··· Data to use ···

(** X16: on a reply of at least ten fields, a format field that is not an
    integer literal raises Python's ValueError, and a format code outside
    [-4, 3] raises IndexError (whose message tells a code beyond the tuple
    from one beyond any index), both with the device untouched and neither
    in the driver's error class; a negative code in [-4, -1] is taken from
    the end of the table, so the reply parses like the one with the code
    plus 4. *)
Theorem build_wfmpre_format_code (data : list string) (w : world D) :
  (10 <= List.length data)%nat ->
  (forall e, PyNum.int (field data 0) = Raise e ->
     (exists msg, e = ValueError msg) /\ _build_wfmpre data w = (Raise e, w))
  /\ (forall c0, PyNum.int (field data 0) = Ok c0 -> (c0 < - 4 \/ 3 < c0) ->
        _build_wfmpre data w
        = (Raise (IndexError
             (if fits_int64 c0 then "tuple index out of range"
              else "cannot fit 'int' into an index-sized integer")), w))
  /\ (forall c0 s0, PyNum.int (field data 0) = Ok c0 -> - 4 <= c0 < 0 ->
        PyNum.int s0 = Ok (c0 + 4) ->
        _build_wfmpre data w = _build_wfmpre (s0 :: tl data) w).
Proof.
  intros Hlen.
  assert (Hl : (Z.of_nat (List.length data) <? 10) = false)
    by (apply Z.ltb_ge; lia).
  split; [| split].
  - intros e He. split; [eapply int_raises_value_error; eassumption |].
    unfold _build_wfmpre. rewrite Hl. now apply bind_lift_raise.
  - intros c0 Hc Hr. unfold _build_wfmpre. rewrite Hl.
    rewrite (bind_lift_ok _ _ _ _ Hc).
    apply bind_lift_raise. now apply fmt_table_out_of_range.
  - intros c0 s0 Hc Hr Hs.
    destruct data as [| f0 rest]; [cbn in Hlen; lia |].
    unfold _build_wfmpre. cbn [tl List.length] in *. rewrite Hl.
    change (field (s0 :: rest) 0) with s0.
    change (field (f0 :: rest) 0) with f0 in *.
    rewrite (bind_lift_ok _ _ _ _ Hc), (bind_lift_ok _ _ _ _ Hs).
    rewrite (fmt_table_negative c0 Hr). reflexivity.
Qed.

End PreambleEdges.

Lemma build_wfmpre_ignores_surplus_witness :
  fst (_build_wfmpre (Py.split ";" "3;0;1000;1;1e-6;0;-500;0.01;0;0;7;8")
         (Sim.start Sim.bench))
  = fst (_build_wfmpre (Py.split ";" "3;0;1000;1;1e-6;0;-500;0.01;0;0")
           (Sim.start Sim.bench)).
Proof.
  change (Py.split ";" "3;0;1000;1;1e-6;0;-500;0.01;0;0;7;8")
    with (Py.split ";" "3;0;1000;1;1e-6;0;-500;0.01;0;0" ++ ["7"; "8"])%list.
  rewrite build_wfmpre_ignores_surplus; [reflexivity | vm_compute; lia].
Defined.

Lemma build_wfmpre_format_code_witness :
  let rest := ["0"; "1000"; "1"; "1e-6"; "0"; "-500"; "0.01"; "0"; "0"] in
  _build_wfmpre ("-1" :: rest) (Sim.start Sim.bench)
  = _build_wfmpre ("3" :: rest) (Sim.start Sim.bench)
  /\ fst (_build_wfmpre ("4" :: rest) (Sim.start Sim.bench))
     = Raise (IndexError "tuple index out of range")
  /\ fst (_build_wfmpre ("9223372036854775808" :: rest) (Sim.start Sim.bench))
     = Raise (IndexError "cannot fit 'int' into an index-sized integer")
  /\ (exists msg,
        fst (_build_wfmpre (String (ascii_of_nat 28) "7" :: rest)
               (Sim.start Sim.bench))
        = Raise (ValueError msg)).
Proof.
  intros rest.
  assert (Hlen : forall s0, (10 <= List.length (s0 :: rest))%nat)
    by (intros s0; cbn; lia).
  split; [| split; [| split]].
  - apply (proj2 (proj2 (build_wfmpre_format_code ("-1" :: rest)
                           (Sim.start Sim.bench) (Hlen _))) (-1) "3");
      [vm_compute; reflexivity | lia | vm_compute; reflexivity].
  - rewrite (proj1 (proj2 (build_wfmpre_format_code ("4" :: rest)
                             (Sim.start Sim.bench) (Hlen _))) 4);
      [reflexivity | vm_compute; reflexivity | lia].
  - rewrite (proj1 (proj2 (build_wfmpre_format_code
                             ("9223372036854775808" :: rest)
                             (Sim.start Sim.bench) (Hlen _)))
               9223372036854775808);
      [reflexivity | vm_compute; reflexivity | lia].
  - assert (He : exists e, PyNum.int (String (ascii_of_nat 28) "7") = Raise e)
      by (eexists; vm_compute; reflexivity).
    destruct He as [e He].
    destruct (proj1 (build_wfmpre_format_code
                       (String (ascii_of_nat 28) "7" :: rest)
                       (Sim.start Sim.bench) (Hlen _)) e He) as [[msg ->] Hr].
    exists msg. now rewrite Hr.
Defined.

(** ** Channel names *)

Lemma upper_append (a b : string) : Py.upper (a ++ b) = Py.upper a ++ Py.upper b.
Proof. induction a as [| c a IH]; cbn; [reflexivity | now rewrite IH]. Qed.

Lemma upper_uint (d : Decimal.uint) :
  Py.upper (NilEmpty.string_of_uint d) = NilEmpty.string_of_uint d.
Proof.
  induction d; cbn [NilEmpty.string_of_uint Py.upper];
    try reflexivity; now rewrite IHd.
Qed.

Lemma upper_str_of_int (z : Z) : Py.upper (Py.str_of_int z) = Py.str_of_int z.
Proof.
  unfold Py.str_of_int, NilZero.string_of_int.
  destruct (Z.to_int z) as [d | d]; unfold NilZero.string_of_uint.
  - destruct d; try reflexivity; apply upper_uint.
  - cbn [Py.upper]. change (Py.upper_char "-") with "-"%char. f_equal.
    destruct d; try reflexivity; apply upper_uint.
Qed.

···

An exact reproduction of the listing is required, covering every entry.

(** X16: on a reply of at least ten fields, a format field that is not an
    integer literal raises Python's ValueError, and a format code outside
    [-4, 3] raises IndexError (whose message tells a code beyond the tuple
    from one beyond any index), both with the device untouched and neither
    in the driver's error class; a negative code in [-4, -1] is taken from
    the end of the table, so the reply parses like the one with the code
    plus 4. *)
Theorem build_wfmpre_format_code (data : list string) (w : world D) :
  (10 <= List.length data)%nat ->
  (forall e, PyNum.int (field data 0) = Raise e ->
     (exists msg, e = ValueError msg) /\ _build_wfmpre data w = (Raise e, w))
  /\ (forall c0, PyNum.int (field data 0) = Ok c0 -> (c0 < - 4 \/ 3 < c0) ->
        _build_wfmpre data w
        = (Raise (IndexError
             (if fits_int64 c0 then "tuple index out of range"
              else "cannot fit 'int' into an index-sized integer")), w))
  /\ (forall c0 s0, PyNum.int (field data 0) = Ok c0 -> - 4 <= c0 < 0 ->
        PyNum.int s0 = Ok (c0 + 4) ->
        _build_wfmpre data w = _build_wfmpre (s0 :: tl data) w).
Proof.
  intros Hlen.
  assert (Hl : (Z.of_nat (List.length data) <? 10) = false)
    by (apply Z.ltb_ge; lia).
  split; [| split].
  - intros e He. split; [eapply int_raises_value_error; eassumption |].
    unfold _build_wfmpre. rewrite Hl. now apply bind_lift_raise.
  - intros c0 Hc Hr. unfold _build_wfmpre. rewrite Hl.
    rewrite (bind_lift_ok _ _ _ _ Hc).
    apply bind_lift_raise. now apply fmt_table_out_of_range.
  - intros c0 s0 Hc Hr Hs.
    destruct data as [| f0 rest]; [cbn in Hlen; lia |].
    unfold _build_wfmpre. cbn [tl List.length] in *. rewrite Hl.
    change (field (s0 :: rest) 0) with s0.
    change (field (f0 :: rest) 0) with f0 in *.
    rewrite (bind_lift_ok _ _ _ _ Hc), (bind_lift_ok _ _ _ _ Hs).
    rewrite (fmt_table_negative c0 Hr). reflexivity.
Qed.

End PreambleEdges.

Lemma build_wfmpre_ignores_surplus_witness :
  fst (_build_wfmpre (Py.split ";" "3;0;1000;1;1e-6;0;-500;0.01;0;0;7;8")
         (Sim.start Sim.bench))
  = fst (_build_wfmpre (Py.split ";" "3;0;1000;1;1e-6;0;-500;0.01;0;0")
           (Sim.start Sim.bench)).
Proof.
  change (Py.split ";" "3;0;1000;1;1e-6;0;-500;0.01;0;0;7;8")
    with (Py.split ";" "3;0;1000;1;1e-6;0;-500;0.01;0;0" ++ ["7"; "8"])%list.
  rewrite build_wfmpre_ignores_surplus; [reflexivity | vm_compute; lia].
Defined.

Lemma build_wfmpre_format_code_witness :
  let rest := ["0"; "1000"; "1"; "1e-6"; "0"; "-500"; "0.01"; "0"; "0"] in
  _build_wfmpre ("-1" :: rest) (Sim.start Sim.bench)
  = _build_wfmpre ("3" :: rest) (Sim.start Sim.bench)
  /\ fst (_build_wfmpre ("4" :: rest) (Sim.start Sim.bench))
     = Raise (IndexError "tuple index out of range")
  /\ fst (_build_wfmpre ("9223372036854775808" :: rest) (Sim.start Sim.bench))
     = Raise (IndexError "cannot fit 'int' into an index-sized integer")
  /\ (exists msg,
        fst (_build_wfmpre (String (ascii_of_nat 28) "7" :: rest)
               (Sim.start Sim.bench))
        = Raise (ValueError msg)).
Proof.
  intros rest.
  assert (Hlen : forall s0, (10 <= List.length (s0 :: rest))%nat)
    by (intros s0; cbn; lia).
  split; [| split; [| split]].
  - apply (proj2 (proj2 (build_wfmpre_format_code ("-1" :: rest)
                           (Sim.start Sim.bench) (Hlen _))) (-1) "3");
      [vm_compute; reflexivity | lia | vm_compute; reflexivity].
  - rewrite (proj1 (proj2 (build_wfmpre_format_code ("4" :: rest)
                             (Sim.start Sim.bench) (Hlen _))) 4);
      [reflexivity | vm_compute; reflexivity | lia].
  - rewrite (proj1 (proj2 (build_wfmpre_format_code
                             ("9223372036854775808" :: rest)
                             (Sim.start Sim.bench) (Hlen _)))
               9223372036854775808);
      [reflexivity | vm_compute; reflexivity | lia].
  - assert (He : exists e, PyNum.int (String (ascii_of_nat 28) "7") = Raise e)
      by (eexists; vm_compute; reflexivity).
    destruct He as [e He].
    destruct (proj1 (build_wfmpre_format_code
                       (String (ascii_of_nat 28) "7" :: rest)
                       (Sim.start Sim.bench) (Hlen _)) e He) as [[msg ->] Hr].
    exists msg. now rewrite Hr.
Defined.

(** ** Channel names *)

Lemma upper_append (a b : string) : Py.upper (a ++ b) = Py.upper a ++ Py.upper b.
Proof. induction a as [| c a IH]; cbn; [reflexivity | now rewrite IH]. Qed.

Lemma upper_uint (d : Decimal.uint) :
  Py.upper (NilEmpty.string_of_uint d) = NilEmpty.string_of_uint d.
Proof.
  induction d; cbn [NilEmpty.string_of_uint Py.upper];
    try reflexivity; now rewrite IHd.
Qed.

Lemma upper_str_of_int (z : Z) : Py.upper (Py.str_of_int z) = Py.str_of_int z.
Proof.
  unfold Py.str_of_int, NilZero.string_of_int.
  destruct (Z.to_int z) as [d | d]; unfold NilZero.string_of_uint.
  - destruct d; try reflexivity; apply upper_uint.
  - cbn [Py.upper]. change (Py.upper_char "-") with "-"%char. f_equal.
    destruct d; try reflexivity; apply upper_uint.
Qed.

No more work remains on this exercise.